Task goal: Repeat the lines below exactly as written, please, from the line with "f3. cbn [itable upd_i]." to the line with "unfold inode_at. rewrite", both lines included, and no others.

Stored data:
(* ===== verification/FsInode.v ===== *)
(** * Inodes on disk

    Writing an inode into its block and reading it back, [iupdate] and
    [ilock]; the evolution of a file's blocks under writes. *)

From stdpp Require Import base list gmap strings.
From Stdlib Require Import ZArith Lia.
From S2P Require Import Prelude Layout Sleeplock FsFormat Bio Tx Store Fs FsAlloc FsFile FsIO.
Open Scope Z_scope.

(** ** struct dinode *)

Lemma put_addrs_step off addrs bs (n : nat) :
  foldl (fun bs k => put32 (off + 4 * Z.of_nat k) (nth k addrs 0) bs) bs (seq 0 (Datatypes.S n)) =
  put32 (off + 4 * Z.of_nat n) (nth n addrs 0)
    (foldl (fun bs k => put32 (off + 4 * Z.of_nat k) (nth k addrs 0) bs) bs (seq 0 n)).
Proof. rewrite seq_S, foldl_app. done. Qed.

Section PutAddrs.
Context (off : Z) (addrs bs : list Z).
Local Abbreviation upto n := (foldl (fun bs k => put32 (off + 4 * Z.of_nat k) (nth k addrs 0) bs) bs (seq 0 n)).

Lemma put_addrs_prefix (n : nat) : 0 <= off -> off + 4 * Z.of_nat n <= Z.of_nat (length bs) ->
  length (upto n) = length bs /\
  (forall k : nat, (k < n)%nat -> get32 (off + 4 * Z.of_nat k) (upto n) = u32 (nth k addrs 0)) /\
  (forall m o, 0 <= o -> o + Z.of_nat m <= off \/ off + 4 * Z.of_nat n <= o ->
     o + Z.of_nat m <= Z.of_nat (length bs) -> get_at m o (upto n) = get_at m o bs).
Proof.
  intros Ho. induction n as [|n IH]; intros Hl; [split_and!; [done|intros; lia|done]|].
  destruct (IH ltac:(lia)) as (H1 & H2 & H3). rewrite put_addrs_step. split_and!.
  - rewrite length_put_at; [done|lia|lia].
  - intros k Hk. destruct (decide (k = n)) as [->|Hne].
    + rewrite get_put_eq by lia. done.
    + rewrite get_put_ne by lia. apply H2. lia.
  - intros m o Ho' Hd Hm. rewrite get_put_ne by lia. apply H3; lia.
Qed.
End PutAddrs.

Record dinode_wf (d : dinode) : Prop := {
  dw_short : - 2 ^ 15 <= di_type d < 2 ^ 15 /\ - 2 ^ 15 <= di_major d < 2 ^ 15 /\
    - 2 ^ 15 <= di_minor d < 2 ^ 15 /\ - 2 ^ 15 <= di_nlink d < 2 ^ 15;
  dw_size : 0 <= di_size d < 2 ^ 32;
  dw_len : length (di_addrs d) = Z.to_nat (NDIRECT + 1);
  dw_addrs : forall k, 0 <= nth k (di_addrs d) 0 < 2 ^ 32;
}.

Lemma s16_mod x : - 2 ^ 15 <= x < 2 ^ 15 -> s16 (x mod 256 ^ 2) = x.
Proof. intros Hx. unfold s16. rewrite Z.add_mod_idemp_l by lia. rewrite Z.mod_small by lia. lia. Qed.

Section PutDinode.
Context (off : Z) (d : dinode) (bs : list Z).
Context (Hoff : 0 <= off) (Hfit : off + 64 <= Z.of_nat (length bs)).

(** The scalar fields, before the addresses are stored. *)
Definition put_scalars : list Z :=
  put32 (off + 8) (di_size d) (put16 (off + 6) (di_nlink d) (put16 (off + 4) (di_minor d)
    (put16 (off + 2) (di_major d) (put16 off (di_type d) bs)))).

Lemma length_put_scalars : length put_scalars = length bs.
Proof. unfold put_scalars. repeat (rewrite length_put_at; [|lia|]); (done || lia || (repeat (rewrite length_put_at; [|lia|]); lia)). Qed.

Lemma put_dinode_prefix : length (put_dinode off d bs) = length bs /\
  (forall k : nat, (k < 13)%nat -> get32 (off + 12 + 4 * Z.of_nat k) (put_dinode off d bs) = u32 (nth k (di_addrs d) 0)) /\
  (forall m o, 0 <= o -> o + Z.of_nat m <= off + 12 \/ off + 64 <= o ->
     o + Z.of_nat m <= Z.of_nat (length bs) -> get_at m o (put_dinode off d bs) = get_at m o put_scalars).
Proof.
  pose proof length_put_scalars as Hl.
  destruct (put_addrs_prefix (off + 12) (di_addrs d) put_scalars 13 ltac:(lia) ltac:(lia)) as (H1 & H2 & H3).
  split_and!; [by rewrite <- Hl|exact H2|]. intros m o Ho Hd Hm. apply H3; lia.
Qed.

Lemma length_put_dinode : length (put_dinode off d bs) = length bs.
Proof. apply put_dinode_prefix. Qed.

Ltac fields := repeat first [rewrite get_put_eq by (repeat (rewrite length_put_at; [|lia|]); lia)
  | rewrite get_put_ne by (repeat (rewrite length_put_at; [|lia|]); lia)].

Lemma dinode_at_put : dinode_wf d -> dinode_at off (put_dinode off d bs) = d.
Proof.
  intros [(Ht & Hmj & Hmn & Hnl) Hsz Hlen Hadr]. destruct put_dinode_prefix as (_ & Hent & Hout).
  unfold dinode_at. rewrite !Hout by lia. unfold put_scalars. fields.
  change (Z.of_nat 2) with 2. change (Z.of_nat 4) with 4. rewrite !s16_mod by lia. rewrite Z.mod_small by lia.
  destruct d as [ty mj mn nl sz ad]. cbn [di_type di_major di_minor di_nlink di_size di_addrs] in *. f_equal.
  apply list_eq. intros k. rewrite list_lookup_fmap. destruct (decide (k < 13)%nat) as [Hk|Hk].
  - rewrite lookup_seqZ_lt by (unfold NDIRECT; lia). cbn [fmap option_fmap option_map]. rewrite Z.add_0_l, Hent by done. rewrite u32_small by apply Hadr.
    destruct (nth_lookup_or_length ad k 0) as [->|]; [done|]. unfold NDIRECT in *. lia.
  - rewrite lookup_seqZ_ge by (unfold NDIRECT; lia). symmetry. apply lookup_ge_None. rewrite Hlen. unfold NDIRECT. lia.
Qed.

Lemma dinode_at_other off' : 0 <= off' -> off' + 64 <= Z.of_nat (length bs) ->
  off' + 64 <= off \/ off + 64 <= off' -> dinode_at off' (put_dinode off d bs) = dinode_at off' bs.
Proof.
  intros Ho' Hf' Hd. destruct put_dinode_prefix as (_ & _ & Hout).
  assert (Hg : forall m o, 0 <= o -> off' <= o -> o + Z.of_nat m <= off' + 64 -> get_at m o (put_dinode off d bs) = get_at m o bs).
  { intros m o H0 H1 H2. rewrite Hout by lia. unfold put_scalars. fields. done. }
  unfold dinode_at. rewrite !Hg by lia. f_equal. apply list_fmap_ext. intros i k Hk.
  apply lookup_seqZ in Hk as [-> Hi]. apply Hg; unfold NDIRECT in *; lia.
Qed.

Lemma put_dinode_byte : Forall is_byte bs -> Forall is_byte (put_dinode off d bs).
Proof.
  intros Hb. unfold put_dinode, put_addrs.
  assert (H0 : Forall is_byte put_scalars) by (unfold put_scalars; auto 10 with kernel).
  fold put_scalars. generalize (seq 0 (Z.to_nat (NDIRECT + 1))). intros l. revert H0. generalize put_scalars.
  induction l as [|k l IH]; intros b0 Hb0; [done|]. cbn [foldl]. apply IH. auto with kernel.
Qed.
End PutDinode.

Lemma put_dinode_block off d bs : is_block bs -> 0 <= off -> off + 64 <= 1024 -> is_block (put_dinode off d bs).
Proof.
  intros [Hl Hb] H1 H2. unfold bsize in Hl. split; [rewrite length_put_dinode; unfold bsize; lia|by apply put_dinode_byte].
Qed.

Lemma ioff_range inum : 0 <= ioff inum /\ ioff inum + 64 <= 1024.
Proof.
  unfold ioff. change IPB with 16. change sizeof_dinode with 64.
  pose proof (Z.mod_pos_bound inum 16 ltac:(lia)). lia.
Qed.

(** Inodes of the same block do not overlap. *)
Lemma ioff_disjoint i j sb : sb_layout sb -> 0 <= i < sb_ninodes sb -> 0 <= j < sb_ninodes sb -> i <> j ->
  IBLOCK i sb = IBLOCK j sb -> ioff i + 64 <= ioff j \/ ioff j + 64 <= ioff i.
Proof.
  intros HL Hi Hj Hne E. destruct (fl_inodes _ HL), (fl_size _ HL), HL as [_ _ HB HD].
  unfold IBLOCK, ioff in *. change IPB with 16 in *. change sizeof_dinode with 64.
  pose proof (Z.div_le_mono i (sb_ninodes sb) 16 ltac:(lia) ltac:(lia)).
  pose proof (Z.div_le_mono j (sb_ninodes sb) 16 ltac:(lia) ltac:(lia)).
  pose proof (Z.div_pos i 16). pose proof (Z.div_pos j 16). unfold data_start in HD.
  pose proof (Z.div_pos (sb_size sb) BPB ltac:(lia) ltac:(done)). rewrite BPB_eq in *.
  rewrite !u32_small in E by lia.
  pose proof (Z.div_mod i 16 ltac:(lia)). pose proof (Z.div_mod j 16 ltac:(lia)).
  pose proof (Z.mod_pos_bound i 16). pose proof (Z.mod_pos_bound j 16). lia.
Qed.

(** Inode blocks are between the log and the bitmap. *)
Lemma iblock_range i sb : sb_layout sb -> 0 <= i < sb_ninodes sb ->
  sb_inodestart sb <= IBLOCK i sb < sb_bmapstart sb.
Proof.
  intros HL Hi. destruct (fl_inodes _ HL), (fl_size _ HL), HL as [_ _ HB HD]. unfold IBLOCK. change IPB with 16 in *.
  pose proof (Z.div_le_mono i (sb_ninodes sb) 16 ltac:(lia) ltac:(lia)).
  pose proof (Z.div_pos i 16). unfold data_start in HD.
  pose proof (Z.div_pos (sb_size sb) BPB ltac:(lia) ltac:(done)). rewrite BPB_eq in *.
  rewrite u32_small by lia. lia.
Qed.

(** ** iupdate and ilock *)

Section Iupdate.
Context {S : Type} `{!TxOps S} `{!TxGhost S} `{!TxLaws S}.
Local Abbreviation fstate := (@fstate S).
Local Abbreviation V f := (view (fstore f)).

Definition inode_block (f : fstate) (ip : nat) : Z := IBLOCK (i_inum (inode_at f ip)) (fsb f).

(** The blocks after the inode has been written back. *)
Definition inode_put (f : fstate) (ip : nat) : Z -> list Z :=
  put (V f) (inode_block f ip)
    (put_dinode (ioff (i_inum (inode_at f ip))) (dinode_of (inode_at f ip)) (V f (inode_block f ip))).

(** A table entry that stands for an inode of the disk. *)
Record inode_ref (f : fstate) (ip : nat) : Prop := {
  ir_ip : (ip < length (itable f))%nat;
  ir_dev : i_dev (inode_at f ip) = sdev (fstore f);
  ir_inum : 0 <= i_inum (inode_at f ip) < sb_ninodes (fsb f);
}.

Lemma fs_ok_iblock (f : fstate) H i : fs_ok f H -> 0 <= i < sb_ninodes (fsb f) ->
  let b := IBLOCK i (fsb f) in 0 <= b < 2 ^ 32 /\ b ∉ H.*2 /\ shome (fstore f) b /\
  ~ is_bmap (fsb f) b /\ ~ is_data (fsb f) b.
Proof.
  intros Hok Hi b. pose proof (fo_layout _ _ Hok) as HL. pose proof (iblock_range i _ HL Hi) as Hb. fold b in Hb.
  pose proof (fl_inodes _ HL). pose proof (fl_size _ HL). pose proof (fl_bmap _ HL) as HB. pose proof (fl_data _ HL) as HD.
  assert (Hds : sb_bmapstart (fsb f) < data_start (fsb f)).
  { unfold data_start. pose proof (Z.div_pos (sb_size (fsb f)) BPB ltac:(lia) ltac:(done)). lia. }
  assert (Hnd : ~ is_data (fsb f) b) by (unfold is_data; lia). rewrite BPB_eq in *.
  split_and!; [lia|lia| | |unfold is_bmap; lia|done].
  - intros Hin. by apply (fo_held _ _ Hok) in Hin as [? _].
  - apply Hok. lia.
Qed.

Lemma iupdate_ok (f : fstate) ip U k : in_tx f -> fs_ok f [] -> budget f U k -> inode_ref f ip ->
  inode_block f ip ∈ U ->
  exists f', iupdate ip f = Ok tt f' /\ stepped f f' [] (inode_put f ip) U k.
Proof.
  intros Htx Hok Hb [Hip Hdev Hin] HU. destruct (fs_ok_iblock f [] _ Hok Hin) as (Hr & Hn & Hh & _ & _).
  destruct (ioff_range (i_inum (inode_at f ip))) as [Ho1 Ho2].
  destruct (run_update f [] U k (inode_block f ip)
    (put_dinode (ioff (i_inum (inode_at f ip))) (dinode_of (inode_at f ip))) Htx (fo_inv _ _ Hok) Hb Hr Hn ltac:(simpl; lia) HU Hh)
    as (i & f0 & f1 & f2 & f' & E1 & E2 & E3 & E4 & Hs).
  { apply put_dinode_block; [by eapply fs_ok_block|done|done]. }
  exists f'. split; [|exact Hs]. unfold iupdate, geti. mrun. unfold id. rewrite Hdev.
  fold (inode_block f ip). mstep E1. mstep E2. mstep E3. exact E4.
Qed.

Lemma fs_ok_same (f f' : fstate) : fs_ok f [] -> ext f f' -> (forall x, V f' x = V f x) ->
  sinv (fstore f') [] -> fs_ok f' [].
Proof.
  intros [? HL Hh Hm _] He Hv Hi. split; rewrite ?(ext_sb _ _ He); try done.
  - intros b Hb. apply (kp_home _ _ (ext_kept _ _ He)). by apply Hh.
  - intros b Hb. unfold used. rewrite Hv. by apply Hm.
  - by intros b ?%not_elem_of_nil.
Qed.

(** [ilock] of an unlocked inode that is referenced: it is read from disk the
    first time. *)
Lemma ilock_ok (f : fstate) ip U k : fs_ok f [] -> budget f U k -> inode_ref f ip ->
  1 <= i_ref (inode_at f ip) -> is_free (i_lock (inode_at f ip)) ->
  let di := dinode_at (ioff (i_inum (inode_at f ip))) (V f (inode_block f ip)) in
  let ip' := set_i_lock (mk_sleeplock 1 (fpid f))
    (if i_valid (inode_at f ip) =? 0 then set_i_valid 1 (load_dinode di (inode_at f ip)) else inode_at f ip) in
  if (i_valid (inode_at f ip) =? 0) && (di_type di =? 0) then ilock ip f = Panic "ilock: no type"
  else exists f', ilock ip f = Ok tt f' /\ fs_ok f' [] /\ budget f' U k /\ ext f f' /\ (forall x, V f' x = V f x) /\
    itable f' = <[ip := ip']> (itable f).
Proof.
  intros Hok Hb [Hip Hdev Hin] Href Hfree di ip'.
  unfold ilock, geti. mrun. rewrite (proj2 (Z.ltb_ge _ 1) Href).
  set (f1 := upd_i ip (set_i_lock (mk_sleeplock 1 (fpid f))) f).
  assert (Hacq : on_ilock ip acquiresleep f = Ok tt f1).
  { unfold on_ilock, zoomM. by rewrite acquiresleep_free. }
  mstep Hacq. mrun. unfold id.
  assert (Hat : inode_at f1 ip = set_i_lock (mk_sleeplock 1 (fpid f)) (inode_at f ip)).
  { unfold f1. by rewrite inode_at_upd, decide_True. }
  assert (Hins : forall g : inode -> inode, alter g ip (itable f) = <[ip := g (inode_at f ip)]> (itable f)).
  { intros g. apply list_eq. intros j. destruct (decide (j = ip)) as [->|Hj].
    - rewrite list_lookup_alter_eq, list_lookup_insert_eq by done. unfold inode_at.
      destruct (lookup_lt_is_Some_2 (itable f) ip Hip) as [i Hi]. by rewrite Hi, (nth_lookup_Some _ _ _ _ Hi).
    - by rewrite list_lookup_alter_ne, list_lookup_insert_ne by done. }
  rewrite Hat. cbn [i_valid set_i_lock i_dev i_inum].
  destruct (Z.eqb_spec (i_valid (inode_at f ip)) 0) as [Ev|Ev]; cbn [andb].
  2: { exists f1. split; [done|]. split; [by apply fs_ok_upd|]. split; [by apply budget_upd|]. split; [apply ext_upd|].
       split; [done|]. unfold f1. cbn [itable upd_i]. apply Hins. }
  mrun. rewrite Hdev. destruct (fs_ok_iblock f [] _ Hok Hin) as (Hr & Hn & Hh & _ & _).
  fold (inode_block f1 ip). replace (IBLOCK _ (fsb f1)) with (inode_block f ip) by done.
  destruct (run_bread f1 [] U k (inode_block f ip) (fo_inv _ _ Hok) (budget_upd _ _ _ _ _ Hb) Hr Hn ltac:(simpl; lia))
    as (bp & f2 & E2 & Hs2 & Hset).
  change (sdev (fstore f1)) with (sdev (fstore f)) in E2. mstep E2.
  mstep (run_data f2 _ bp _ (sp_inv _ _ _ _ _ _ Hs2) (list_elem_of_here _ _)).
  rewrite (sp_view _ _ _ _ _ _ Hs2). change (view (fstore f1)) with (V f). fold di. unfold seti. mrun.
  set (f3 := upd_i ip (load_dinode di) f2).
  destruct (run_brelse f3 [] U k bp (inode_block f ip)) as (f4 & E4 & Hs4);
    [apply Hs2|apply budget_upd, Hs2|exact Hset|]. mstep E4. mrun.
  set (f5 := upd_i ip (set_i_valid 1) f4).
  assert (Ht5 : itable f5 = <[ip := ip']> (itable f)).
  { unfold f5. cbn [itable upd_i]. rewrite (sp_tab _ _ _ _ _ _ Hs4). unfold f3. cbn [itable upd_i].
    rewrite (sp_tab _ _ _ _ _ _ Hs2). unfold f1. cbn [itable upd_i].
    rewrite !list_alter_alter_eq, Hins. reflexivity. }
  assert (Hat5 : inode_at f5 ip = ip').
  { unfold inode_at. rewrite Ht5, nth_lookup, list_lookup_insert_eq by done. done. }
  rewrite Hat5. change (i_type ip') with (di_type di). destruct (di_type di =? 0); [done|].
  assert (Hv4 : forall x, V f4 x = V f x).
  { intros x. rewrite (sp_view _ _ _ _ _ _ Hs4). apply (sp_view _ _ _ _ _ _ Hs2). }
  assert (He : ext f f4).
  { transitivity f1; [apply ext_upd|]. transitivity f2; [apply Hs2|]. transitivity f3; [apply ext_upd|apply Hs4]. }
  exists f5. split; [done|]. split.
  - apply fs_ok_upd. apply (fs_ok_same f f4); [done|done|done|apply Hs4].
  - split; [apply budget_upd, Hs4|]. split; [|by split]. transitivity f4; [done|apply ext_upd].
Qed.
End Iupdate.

* * *

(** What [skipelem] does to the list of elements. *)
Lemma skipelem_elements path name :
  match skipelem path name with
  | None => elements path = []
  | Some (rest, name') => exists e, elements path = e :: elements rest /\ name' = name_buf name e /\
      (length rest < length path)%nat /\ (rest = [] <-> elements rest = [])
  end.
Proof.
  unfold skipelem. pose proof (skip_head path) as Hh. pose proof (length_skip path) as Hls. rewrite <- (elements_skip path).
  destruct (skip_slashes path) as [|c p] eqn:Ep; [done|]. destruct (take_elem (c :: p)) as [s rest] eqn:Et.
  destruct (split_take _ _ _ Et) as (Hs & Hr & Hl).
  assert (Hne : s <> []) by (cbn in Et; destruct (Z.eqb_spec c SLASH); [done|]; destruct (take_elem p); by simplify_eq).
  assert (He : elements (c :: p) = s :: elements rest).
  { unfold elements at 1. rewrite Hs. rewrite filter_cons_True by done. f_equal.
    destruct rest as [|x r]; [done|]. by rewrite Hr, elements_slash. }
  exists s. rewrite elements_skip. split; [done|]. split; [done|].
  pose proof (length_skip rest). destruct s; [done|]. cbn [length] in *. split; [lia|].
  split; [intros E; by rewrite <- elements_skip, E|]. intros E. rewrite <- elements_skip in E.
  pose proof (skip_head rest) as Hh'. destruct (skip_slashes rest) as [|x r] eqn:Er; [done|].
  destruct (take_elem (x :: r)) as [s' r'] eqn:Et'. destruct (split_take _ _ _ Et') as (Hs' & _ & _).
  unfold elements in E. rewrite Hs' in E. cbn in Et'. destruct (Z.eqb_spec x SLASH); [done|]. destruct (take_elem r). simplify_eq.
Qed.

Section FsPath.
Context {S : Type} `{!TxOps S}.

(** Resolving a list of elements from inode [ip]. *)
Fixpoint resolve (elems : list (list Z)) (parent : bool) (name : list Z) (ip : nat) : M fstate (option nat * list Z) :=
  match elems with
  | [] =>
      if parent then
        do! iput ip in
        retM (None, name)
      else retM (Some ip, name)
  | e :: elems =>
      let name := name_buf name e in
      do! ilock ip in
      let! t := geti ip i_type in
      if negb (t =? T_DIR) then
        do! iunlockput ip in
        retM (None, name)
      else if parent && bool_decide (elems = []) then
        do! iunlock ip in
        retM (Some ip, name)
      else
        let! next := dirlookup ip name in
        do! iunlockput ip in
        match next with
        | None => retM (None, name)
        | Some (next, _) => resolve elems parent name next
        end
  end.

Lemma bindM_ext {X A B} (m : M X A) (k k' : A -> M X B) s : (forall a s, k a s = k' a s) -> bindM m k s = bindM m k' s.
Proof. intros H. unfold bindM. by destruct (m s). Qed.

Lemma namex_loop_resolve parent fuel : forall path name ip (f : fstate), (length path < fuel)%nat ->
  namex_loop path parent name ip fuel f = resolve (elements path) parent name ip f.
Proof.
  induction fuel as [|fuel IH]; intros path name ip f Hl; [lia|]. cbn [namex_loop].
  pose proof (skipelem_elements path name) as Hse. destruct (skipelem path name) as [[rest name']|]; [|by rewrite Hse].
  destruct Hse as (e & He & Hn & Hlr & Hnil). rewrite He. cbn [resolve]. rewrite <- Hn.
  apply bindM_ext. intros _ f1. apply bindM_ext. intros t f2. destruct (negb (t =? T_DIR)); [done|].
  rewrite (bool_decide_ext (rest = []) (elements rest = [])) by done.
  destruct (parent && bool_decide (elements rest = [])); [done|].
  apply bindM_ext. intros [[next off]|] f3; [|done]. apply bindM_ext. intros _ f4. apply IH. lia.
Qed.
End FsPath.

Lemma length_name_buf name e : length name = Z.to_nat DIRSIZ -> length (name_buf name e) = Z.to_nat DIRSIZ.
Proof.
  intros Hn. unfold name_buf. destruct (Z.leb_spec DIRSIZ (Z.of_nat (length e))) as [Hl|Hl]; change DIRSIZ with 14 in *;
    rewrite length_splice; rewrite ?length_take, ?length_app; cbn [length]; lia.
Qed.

Output:
  { unfold f5. cbn [itable upd_i]. rewrite (sp_tab _ _ _ _ _ _ Hs4). unfold f3. cbn [itable upd_i].
    rewrite (sp_tab _ _ _ _ _ _ Hs2). unfold f1. cbn [itable upd_i].
    rewrite !list_alter_alter_eq, Hins. reflexivity. }
  assert (Hat5 : inode_at f5 ip = ip').
  { unfold inode_at. rewrite Ht5, nth_lookup, list_lookup_insert_eq by done. done. }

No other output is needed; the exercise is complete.